Collected data
(* ===== verification/Stream.v ===== *)
(** * Stream: the operations of [std::ifstream] that recovery uses

    [rcv_decode] reads the journal file through a [std::ifstream*].  Of
    the stream the model keeps what these calls observe: the bytes of the
    file, the read position, the count of the last unformatted input
    operation and the three state bits.  The operations follow the rules
    of unformatted input of the C++ standard library:

    - an input operation on a stream that is not good() sets failbit,
      extracts nothing and leaves 0 in gcount();
    - [read(s, n)] extracts [n] characters, or as many as the file has
      left; in the second case it sets eofbit and failbit;
    - [ignore(n)] extracts and discards [n] characters, or as many as the
      file has left; in the second case it sets eofbit only;
    - [clear(state)] replaces the state bits.

    A count is a [std::streamsize], a signed 64-bit integer: [streamsize]
    is the conversion from size_t.  A count that is not positive extracts
    nothing. *)

From Stdlib Require Import ZArith Lia List.
From coqutil Require Import Byte.
From stdpp Require Import base option list.
From S2P Require Import Prelude.

#[local] Open Scope Z_scope.

Record ifstream : Type := Ifstream {
  is_data : list byte;
  is_pos : Z;
  is_gcount : Z;
  eofbit : bool;
  failbit : bool;
  badbit : bool
}.

(** The conversion of a size_t to [std::streamsize]. *)
Definition streamsize (z : Z) : Z := (z + 2 ^ 63) mod 2 ^ 64 - 2 ^ 63.

(** [good()], [eof()], [fail()], [bad()], [gcount()] *)
Definition ifs_good (s : ifstream) : bool := negb (eofbit s || failbit s || badbit s).
Definition ifs_eof (s : ifstream) : bool := eofbit s.
Definition ifs_fail (s : ifstream) : bool := failbit s || badbit s.
Definition ifs_bad (s : ifstream) : bool := badbit s.
Definition ifs_gcount (s : ifstream) : Z := is_gcount s.

(** The characters the file has left. *)
Definition ifs_avail (s : ifstream) : Z := len (is_data s) - is_pos s.

(** The characters an operation asked for [n] extracts. *)
Definition ifs_take (n : Z) (s : ifstream) : Z := Z.max 0 (Z.min n (ifs_avail s)).

(** The stream after an input operation that was refused because the
    stream was not good(). *)
Definition ifs_refuse (s : ifstream) : ifstream :=
  {| is_data := is_data s; is_pos := is_pos s; is_gcount := 0;
     eofbit := eofbit s; failbit := true; badbit := badbit s |}.

(** [read(s, n)]: the characters stored at [s] and the stream after. *)
Definition ifs_read (n : Z) (s : ifstream) : list byte * ifstream :=
  if ifs_good s
  then let k := ifs_take n s in
       (slice (is_pos s) k (is_data s),
        {| is_data := is_data s; is_pos := is_pos s + k; is_gcount := k;
           eofbit := k <? n; failbit := k <? n; badbit := badbit s |})
  else ([], ifs_refuse s).

(** [ignore(n)] *)
Definition ifs_ignore (n : Z) (s : ifstream) : ifstream :=
  if ifs_good s
  then let k := ifs_take n s in
       {| is_data := is_data s; is_pos := is_pos s + k; is_gcount := k;
          eofbit := k <? n; failbit := failbit s; badbit := badbit s |}
  else ifs_refuse s.

(** [clear(rdstate() & ~failbit)] *)
Definition ifs_clear_fail (s : ifstream) : ifstream :=
  {| is_data := is_data s; is_pos := is_pos s; is_gcount := is_gcount s;
     eofbit := eofbit s; failbit := false; badbit := badbit s |}.

(** The position lies in the file. *)
Definition ifs_wf (s : ifstream) : Prop := 0 <= is_pos s <= len (is_data s).

(** The file [F] holds the bytes [img] from position [p0] on, as far as
    the file goes. *)
Definition file_holds (F : list byte) (p0 : Z) (img : list byte) : Prop :=
  0 <= p0 <= len F /\ slice p0 (len img) F = slice 0 (len F - p0) img.

(** The stream reads the file [F], stands at [p] and is good. *)
Record stream_at (F : list byte) (p : Z) (i : ifstream) : Prop := {
  sa_data : is_data i = F;
  sa_pos : is_pos i = p;
  sa_good : ifs_good i = true;
  sa_in : 0 <= p <= len F
}.

(** ** Lemmas *)

Lemma streamsize_small z : 0 <= z < 2 ^ 63 -> streamsize z = z.
Proof. intros H. unfold streamsize. Z.div_mod_to_equations. lia. Qed.

Lemma ifs_take_range n s : ifs_wf s -> 0 <= ifs_take n s <= ifs_avail s.
Proof. unfold ifs_wf, ifs_take, ifs_avail. lia. Qed.

Lemma ifs_take_le n s : 0 <= n -> ifs_take n s <= n.
Proof. unfold ifs_take. lia. Qed.

Lemma ifs_take_all n s : 0 <= n <= ifs_avail s -> ifs_take n s = n.
Proof. unfold ifs_take. lia. Qed.

Lemma ifs_take_short n s : ifs_wf s -> ifs_avail s < n -> ifs_take n s = ifs_avail s.
Proof. unfold ifs_wf, ifs_take, ifs_avail. lia. Qed.

Section Good.
Context (s : ifstream) (Hgood : ifs_good s = true) (Hwf : ifs_wf s).

Lemma ifs_good_bits : eofbit s = false /\ failbit s = false /\ badbit s = false.
Proof. unfold ifs_good in Hgood. destruct (eofbit s), (failbit s), (badbit s); auto. Qed.

(** A read that the file satisfies leaves the stream good. *)
Lemma ifs_read_all n :
  0 <= n <= ifs_avail s ->
  ifs_read n s =
  (slice (is_pos s) n (is_data s),
   {| is_data := is_data s; is_pos := is_pos s + n; is_gcount := n;
      eofbit := false; failbit := false; badbit := badbit s |}).
Proof.
  intros Hn. unfold ifs_read. rewrite Hgood. cbv zeta. rewrite ifs_take_all by assumption.
  now rewrite Z.ltb_irrefl.
Qed.

(** A read past the end of the file yields what is left and sets eofbit
    and failbit. *)
Lemma ifs_read_short n :
  ifs_avail s < n ->
  ifs_read n s =
  (slice (is_pos s) (ifs_avail s) (is_data s),
   {| is_data := is_data s; is_pos := len (is_data s); is_gcount := ifs_avail s;
      eofbit := true; failbit := true; badbit := badbit s |}).
Proof.
  intros Hn. unfold ifs_read. rewrite Hgood. cbv zeta. rewrite ifs_take_short by assumption.
  rewrite (proj2 (Z.ltb_lt _ _) Hn). unfold ifs_avail. do 3 f_equal. lia.
Qed.

Lemma ifs_ignore_wf n : ifs_wf (ifs_ignore n s).
Proof.
  unfold ifs_ignore. rewrite Hgood. pose proof (ifs_take_range n s Hwf).
  unfold ifs_wf, ifs_avail in *. simpl. lia.
Qed.

(** ignore never sets failbit on a good stream. *)
Lemma ifs_ignore_fail n : ifs_fail (ifs_ignore n s) = false.
Proof.
  unfold ifs_ignore, ifs_fail. rewrite Hgood. simpl.
  destruct ifs_good_bits as (_ & -> & ->). reflexivity.
Qed.

End Good.

Lemma ifs_read_wf n s : ifs_wf s -> ifs_wf (snd (ifs_read n s)).
Proof.
  intros Hwf. unfold ifs_read. destruct (ifs_good s); [|exact Hwf].
  pose proof (ifs_take_range n s Hwf). unfold ifs_wf, ifs_avail in *. simpl. lia.
Qed.

Lemma ifs_read_len n s : ifs_wf s -> len (fst (ifs_read n s)) = is_gcount (snd (ifs_read n s)).
Proof.
  intros Hwf. unfold ifs_read. destruct (ifs_good s); [|reflexivity].
  pose proof (ifs_take_range n s Hwf). unfold ifs_wf, ifs_avail in *. simpl.
  rewrite len_slice_in; lia.
Qed.

(** An input operation on a stream that is not good extracts nothing. *)
Lemma ifs_read_refused n s : ifs_good s = false -> ifs_read n s = ([], ifs_refuse s).
Proof. intros H. unfold ifs_read. now rewrite H. Qed.

(** ** Reading a file that holds known bytes *)

Lemma file_holds_slice F p0 img t n :
  file_holds F p0 img -> 0 <= t -> 0 <= n -> t + n <= len img -> t + n <= len F - p0 ->
  slice (p0 + t) n F = slice t n img.
Proof.
  intros [Hp H] Ht Hn Hi Hf.
  transitivity (slice t n (slice p0 (len img) F)).
  - rewrite slice_slice by lia. f_equal. lia.
  - rewrite H, slice_slice by lia. f_equal. lia.
Qed.

Section At.
Context (F : list byte) (p : Z) (i : ifstream) (Hat : stream_at F p i).

Lemma stream_at_bits : eofbit i = false /\ failbit i = false /\ badbit i = false.
Proof. apply ifs_good_bits, Hat. Qed.

Lemma ifs_read_at n :
  0 <= n < 2 ^ 63 ->
  ifs_read (streamsize n) i =
  (slice p (Z.min n (len F - p)) F,
   Ifstream F (p + Z.min n (len F - p)) (Z.min n (len F - p))
     (len F - p <? n) (len F - p <? n) false).
Proof.
  intros Hn. destruct Hat as [Hd Hp Hg Hin]. destruct stream_at_bits as (_ & _ & Hb).
  unfold ifs_read, ifs_take, ifs_avail. rewrite Hg, Hd, Hp, Hb, streamsize_small by lia.
  cbv zeta. rewrite Z.max_r by lia.
  replace (Z.min n (len F - p) <? n) with (len F - p <? n) by lia. reflexivity.
Qed.

Lemma ifs_ignore_at n :
  0 <= n < 2 ^ 63 ->
  ifs_ignore (streamsize n) i =
  Ifstream F (p + Z.min n (len F - p)) (Z.min n (len F - p)) (len F - p <? n) false false.
Proof.
  intros Hn. destruct Hat as [Hd Hp Hg Hin]. destruct stream_at_bits as (_ & Hf & Hb).
  unfold ifs_ignore, ifs_take, ifs_avail. rewrite Hg, Hd, Hp, Hf, Hb, streamsize_small by lia.
  cbv zeta. rewrite Z.max_r by lia.
  replace (Z.min n (len F - p) <? n) with (len F - p <? n) by lia. reflexivity.
Qed.

End At.

Lemma stream_at_read F p n :
  0 <= p -> 0 <= n -> p + n <= len F ->
  stream_at F (p + n) (Ifstream F (p + n) n false false false).
Proof. intros. split; simpl; auto; lia. Qed.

[Exercise goal]
What is needed is the number of lines in these entries that include the word "unformatted"; please give it alone.

[Task solution]
2